■ WORK TO COMPLETE:
Search the records for "spent" and copy each line that holds it.
+++ DATA FOR ANALYSIS
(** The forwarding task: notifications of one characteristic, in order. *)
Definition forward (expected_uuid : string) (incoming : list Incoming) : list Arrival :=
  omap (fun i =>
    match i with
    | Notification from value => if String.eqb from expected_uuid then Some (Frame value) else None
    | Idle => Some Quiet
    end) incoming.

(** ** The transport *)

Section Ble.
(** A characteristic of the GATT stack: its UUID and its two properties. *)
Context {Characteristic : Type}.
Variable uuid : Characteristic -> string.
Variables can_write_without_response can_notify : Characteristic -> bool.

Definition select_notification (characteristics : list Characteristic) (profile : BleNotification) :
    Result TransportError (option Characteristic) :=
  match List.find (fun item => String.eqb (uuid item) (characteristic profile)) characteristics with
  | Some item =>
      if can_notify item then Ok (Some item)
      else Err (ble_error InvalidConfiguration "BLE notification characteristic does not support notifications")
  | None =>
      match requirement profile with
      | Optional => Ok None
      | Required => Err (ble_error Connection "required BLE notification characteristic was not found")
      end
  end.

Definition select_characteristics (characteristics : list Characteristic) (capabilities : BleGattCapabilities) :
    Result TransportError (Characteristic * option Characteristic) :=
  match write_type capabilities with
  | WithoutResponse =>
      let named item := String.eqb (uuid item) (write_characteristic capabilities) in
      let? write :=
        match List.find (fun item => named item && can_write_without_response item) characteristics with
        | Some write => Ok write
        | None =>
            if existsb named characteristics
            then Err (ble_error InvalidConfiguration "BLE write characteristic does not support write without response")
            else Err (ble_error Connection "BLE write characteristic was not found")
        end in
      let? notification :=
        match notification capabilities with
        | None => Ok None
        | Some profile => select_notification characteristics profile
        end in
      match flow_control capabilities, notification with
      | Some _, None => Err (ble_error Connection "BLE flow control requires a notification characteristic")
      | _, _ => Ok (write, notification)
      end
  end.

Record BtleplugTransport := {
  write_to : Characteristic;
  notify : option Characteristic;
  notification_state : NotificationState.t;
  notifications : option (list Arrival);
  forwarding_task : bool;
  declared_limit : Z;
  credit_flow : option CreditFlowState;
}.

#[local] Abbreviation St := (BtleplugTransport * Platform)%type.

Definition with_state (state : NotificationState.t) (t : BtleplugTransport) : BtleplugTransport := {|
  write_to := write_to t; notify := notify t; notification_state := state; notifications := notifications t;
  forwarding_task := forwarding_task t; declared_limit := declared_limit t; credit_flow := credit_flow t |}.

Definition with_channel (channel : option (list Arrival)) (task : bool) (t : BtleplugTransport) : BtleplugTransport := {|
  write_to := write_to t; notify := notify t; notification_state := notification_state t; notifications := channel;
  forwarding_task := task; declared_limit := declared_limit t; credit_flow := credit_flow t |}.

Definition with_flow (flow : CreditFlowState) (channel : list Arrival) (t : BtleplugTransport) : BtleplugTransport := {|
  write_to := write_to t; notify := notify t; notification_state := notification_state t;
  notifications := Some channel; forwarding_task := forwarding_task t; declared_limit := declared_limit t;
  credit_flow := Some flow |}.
++++++
+++ DATA FOR ANALYSIS
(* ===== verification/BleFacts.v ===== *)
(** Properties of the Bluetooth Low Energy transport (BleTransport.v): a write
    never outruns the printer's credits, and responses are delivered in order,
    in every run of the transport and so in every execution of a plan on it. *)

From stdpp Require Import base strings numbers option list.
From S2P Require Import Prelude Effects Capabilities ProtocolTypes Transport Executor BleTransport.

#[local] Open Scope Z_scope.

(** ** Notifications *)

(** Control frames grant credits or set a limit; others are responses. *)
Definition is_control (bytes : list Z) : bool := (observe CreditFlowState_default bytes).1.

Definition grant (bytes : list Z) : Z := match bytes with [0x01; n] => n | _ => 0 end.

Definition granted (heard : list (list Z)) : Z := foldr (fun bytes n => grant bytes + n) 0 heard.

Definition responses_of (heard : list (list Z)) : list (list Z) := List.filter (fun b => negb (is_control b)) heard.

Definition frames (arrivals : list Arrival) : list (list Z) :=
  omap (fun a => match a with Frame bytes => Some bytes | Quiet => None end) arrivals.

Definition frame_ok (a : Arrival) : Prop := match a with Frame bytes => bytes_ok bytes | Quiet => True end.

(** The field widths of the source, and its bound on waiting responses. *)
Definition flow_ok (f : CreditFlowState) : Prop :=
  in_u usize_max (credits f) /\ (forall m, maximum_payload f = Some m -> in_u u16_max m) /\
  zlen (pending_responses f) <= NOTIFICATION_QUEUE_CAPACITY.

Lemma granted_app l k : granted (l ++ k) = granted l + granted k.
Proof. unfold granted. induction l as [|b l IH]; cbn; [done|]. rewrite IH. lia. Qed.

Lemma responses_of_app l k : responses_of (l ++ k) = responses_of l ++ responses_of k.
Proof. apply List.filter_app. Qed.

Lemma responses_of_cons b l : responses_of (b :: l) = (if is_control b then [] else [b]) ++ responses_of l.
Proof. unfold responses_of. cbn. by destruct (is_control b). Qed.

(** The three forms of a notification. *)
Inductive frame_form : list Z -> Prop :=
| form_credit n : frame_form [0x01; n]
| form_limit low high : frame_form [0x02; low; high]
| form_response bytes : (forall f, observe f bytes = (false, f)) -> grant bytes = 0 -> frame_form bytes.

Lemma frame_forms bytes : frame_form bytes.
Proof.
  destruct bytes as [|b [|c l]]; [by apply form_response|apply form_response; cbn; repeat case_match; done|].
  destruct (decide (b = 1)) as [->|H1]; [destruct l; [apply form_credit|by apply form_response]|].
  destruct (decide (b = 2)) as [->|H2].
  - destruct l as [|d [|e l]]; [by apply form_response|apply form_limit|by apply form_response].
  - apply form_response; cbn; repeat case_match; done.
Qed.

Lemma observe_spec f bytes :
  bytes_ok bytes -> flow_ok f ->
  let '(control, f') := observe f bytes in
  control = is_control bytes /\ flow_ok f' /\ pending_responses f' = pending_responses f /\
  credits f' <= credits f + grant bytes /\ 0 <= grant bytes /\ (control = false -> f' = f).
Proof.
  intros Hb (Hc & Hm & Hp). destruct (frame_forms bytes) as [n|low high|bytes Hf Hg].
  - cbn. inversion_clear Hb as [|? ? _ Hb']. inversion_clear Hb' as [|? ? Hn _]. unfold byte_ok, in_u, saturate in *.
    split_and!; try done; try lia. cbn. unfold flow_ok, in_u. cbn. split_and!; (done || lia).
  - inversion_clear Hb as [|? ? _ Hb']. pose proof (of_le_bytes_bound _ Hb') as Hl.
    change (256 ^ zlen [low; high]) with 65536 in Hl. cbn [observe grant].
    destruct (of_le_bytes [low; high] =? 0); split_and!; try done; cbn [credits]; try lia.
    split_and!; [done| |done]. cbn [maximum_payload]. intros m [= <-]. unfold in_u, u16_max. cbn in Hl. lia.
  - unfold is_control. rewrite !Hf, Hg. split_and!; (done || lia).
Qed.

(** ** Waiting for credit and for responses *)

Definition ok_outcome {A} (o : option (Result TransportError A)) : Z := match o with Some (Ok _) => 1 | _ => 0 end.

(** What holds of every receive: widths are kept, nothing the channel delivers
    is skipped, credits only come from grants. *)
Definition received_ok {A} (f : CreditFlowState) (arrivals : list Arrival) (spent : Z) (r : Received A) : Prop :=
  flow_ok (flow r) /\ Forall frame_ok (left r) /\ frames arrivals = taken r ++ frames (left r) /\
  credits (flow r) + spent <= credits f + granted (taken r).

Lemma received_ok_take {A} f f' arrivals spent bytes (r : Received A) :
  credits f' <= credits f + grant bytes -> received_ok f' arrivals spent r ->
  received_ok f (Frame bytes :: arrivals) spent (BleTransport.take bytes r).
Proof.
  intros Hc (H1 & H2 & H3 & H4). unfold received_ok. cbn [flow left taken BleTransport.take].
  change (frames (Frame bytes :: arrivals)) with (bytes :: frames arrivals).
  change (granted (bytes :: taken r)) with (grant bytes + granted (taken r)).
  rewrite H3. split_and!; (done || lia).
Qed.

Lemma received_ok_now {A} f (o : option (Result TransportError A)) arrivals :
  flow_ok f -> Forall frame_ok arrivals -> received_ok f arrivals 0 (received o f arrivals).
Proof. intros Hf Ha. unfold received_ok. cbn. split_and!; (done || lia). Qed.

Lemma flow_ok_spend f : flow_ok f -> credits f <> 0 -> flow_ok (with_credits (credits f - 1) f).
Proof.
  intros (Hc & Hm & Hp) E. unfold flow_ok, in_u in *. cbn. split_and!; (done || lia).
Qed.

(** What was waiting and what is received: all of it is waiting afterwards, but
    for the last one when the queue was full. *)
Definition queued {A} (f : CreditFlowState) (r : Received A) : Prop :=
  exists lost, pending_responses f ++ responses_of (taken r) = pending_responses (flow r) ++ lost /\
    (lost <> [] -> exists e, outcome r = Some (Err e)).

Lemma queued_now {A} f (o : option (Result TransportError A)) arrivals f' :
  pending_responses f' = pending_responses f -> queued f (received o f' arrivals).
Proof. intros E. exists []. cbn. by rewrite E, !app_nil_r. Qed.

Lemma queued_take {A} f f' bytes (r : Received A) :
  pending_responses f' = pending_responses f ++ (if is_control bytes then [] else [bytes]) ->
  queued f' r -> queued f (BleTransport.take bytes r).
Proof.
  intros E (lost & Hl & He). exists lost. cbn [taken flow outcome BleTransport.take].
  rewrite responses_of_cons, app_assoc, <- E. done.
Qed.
++++++
■ EXERCISE ANSWER:
Definition received_ok {A} (f : CreditFlowState) (arrivals : list Arrival) (spent : Z) (r : Received A) : Prop :=
  credits (flow r) + spent <= credits f + granted (taken r).
Lemma received_ok_take {A} f f' arrivals spent bytes (r : Received A) :
  credits f' <= credits f + grant bytes -> received_ok f' arrivals spent r ->
  received_ok f (Frame bytes :: arrivals) spent (BleTransport.take bytes r).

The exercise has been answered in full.